- _PROBLEM DETAILS_
Retype every line below precisely as it appears.

___ PROVIDED RECORDS

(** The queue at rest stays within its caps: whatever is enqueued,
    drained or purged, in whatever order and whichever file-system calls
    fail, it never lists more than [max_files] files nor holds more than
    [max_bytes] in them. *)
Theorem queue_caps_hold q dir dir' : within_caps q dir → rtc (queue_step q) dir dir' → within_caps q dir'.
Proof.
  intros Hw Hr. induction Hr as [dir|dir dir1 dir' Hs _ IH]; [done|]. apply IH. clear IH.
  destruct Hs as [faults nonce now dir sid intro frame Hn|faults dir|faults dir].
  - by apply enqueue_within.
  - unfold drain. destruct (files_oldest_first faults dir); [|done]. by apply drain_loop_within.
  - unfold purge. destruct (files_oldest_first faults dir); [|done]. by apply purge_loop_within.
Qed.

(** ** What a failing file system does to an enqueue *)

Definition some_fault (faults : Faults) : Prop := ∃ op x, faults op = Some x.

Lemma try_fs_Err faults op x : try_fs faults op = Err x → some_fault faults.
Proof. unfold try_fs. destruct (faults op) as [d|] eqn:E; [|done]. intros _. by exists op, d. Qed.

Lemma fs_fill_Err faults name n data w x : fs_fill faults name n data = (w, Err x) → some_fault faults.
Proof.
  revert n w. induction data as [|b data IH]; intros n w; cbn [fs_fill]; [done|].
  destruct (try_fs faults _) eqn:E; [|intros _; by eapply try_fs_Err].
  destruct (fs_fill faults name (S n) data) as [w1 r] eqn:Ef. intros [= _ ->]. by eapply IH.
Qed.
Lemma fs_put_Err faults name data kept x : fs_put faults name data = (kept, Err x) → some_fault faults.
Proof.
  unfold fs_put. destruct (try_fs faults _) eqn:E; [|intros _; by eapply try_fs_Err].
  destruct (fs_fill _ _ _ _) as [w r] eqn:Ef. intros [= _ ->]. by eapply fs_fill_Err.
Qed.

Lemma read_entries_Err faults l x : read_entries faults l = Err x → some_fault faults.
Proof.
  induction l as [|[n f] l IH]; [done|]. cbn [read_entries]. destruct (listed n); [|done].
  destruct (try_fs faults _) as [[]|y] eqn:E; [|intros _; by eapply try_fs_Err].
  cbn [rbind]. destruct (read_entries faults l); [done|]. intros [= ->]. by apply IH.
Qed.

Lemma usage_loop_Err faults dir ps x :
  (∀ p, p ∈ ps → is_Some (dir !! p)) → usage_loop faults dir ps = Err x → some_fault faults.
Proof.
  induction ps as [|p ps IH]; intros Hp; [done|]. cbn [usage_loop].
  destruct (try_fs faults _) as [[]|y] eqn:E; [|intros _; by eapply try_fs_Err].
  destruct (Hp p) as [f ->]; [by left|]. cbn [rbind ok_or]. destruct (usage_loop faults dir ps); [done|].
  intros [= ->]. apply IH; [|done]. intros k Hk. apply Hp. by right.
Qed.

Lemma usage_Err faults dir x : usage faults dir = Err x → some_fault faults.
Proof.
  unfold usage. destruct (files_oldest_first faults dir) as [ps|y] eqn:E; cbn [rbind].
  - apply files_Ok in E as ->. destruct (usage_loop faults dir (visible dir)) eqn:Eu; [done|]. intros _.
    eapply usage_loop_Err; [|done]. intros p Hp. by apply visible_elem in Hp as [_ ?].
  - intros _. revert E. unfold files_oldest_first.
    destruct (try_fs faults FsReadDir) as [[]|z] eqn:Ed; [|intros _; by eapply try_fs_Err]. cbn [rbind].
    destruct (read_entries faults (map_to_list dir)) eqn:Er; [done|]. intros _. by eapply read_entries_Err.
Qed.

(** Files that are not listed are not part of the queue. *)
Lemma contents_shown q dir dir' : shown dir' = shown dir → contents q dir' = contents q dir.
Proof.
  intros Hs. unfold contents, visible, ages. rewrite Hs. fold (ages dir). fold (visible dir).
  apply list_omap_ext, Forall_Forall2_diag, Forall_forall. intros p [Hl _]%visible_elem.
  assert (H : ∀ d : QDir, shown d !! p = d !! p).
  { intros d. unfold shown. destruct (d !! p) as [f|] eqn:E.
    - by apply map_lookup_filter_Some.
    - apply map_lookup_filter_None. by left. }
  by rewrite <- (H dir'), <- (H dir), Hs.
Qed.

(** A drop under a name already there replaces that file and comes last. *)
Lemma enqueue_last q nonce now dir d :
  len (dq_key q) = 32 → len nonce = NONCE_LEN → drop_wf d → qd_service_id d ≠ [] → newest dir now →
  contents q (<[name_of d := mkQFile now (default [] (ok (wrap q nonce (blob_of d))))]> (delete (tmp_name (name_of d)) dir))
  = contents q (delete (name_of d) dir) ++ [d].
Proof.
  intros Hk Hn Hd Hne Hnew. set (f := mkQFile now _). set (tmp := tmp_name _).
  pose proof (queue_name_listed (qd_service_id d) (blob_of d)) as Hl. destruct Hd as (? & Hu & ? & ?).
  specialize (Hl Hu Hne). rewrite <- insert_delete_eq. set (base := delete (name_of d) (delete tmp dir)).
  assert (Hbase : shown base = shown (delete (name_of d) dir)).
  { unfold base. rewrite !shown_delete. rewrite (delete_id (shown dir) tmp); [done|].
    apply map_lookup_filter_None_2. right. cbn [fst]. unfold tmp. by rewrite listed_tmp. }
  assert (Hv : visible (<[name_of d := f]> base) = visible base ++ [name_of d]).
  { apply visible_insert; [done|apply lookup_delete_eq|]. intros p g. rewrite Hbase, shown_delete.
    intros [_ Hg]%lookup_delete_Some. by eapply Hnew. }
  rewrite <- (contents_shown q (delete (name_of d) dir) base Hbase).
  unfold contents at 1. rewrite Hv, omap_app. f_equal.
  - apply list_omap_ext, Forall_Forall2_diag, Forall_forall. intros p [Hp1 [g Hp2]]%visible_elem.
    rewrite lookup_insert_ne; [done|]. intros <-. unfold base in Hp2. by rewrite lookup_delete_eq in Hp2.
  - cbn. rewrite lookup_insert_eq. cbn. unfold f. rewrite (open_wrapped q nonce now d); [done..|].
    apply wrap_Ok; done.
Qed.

______

- _RESULT FOR THIS EXERCISE_
(** The queue at rest stays within its caps: whatever is enqueued,
    drained or purged, in whatever order and whichever file-system calls
    fail, it never lists more than [max_files] files nor holds more than
    [max_bytes] in them. *)
Theorem queue_caps_hold q dir dir' : within_caps q dir → rtc (queue_step q) dir dir' → within_caps q dir'.
Proof.
  intros Hw Hr. induction Hr as [dir|dir dir1 dir' Hs _ IH]; [done|]. apply IH. clear IH.
  destruct Hs as [faults nonce now dir sid intro frame Hn|faults dir|faults dir].
  - by apply enqueue_within.
  - unfold drain. destruct (files_oldest_first faults dir); [|done]. by apply drain_loop_within.
  - unfold purge. destruct (files_oldest_first faults dir); [|done]. by apply purge_loop_within.
Qed.

(** ** What a failing file system does to an enqueue *)

Definition some_fault (faults : Faults) : Prop := ∃ op x, faults op = Some x.

Lemma try_fs_Err faults op x : try_fs faults op = Err x → some_fault faults.
Proof. unfold try_fs. destruct (faults op) as [d|] eqn:E; [|done]. intros _. by exists op, d. Qed.

Lemma fs_fill_Err faults name n data w x : fs_fill faults name n data = (w, Err x) → some_fault faults.
Proof.
  revert n w. induction data as [|b data IH]; intros n w; cbn [fs_fill]; [done|].
  destruct (try_fs faults _) eqn:E; [|intros _; by eapply try_fs_Err].
  destruct (fs_fill faults name (S n) data) as [w1 r] eqn:Ef. intros [= _ ->]. by eapply IH.
Qed.
Lemma fs_put_Err faults name data kept x : fs_put faults name data = (kept, Err x) → some_fault faults.
Proof.
  unfold fs_put. destruct (try_fs faults _) eqn:E; [|intros _; by eapply try_fs_Err].
  destruct (fs_fill _ _ _ _) as [w r] eqn:Ef. intros [= _ ->]. by eapply fs_fill_Err.
Qed.

Lemma read_entries_Err faults l x : read_entries faults l = Err x → some_fault faults.
Proof.
  induction l as [|[n f] l IH]; [done|]. cbn [read_entries]. destruct (listed n); [|done].
  destruct (try_fs faults _) as [[]|y] eqn:E; [|intros _; by eapply try_fs_Err].
  cbn [rbind]. destruct (read_entries faults l); [done|]. intros [= ->]. by apply IH.
Qed.

Lemma usage_loop_Err faults dir ps x :
  (∀ p, p ∈ ps → is_Some (dir !! p)) → usage_loop faults dir ps = Err x → some_fault faults.
Proof.
  induction ps as [|p ps IH]; intros Hp; [done|]. cbn [usage_loop].
  destruct (try_fs faults _) as [[]|y] eqn:E; [|intros _; by eapply try_fs_Err].
  destruct (Hp p) as [f ->]; [by left|]. cbn [rbind ok_or]. destruct (usage_loop faults dir ps); [done|].
  intros [= ->]. apply IH; [|done]. intros k Hk. apply Hp. by right.
Qed.

Lemma usage_Err faults dir x : usage faults dir = Err x → some_fault faults.
Proof.
  unfold usage. destruct (files_oldest_first faults dir) as [ps|y] eqn:E; cbn [rbind].
  - apply files_Ok in E as ->. destruct (usage_loop faults dir (visible dir)) eqn:Eu; [done|]. intros _.
    eapply usage_loop_Err; [|done]. intros p Hp. by apply visible_elem in Hp as [_ ?].
  - intros _. revert E. unfold files_oldest_first.
    destruct (try_fs faults FsReadDir) as [[]|z] eqn:Ed; [|intros _; by eapply try_fs_Err]. cbn [rbind].
    destruct (read_entries faults (map_to_list dir)) eqn:Er; [done|]. intros _. by eapply read_entries_Err.
Qed.

(** Files that are not listed are not part of the queue. *)
Lemma contents_shown q dir dir' : shown dir' = shown dir → contents q dir' = contents q dir.
Proof.
  intros Hs. unfold contents, visible, ages. rewrite Hs. fold (ages dir). fold (visible dir).
  apply list_omap_ext, Forall_Forall2_diag, Forall_forall. intros p [Hl _]%visible_elem.
  assert (H : ∀ d : QDir, shown d !! p = d !! p).
  { intros d. unfold shown. destruct (d !! p) as [f|] eqn:E.
    - by apply map_lookup_filter_Some.
    - apply map_lookup_filter_None. by left. }
  by rewrite <- (H dir'), <- (H dir), Hs.
Qed.

(** A drop under a name already there replaces that file and comes last. *)
Lemma enqueue_last q nonce now dir d :
  len (dq_key q) = 32 → len nonce = NONCE_LEN → drop_wf d → qd_service_id d ≠ [] → newest dir now →
  contents q (<[name_of d := mkQFile now (default [] (ok (wrap q nonce (blob_of d))))]> (delete (tmp_name (name_of d)) dir))
  = contents q (delete (name_of d) dir) ++ [d].
Proof.
  intros Hk Hn Hd Hne Hnew. set (f := mkQFile now _). set (tmp := tmp_name _).
  pose proof (queue_name_listed (qd_service_id d) (blob_of d)) as Hl. destruct Hd as (? & Hu & ? & ?).
  specialize (Hl Hu Hne). rewrite <- insert_delete_eq. set (base := delete (name_of d) (delete tmp dir)).
  assert (Hbase : shown base = shown (delete (name_of d) dir)).
  { unfold base. rewrite !shown_delete. rewrite (delete_id (shown dir) tmp); [done|].
    apply map_lookup_filter_None_2. right. cbn [fst]. unfold tmp. by rewrite listed_tmp. }
  assert (Hv : visible (<[name_of d := f]> base) = visible base ++ [name_of d]).
  { apply visible_insert; [done|apply lookup_delete_eq|]. intros p g. rewrite Hbase, shown_delete.
    intros [_ Hg]%lookup_delete_Some. by eapply Hnew. }
  rewrite <- (contents_shown q (delete (name_of d) dir) base Hbase).
  unfold contents at 1. rewrite Hv, omap_app. f_equal.
  - apply list_omap_ext, Forall_Forall2_diag, Forall_forall. intros p [Hp1 [g Hp2]]%visible_elem.
    rewrite lookup_insert_ne; [done|]. intros <-. unfold base in Hp2. by rewrite lookup_delete_eq in Hp2.
  - cbn. rewrite lookup_insert_eq. cbn. unfold f. rewrite (open_wrapped q nonce now d); [done..|].
    apply wrap_Ok; done.
Qed.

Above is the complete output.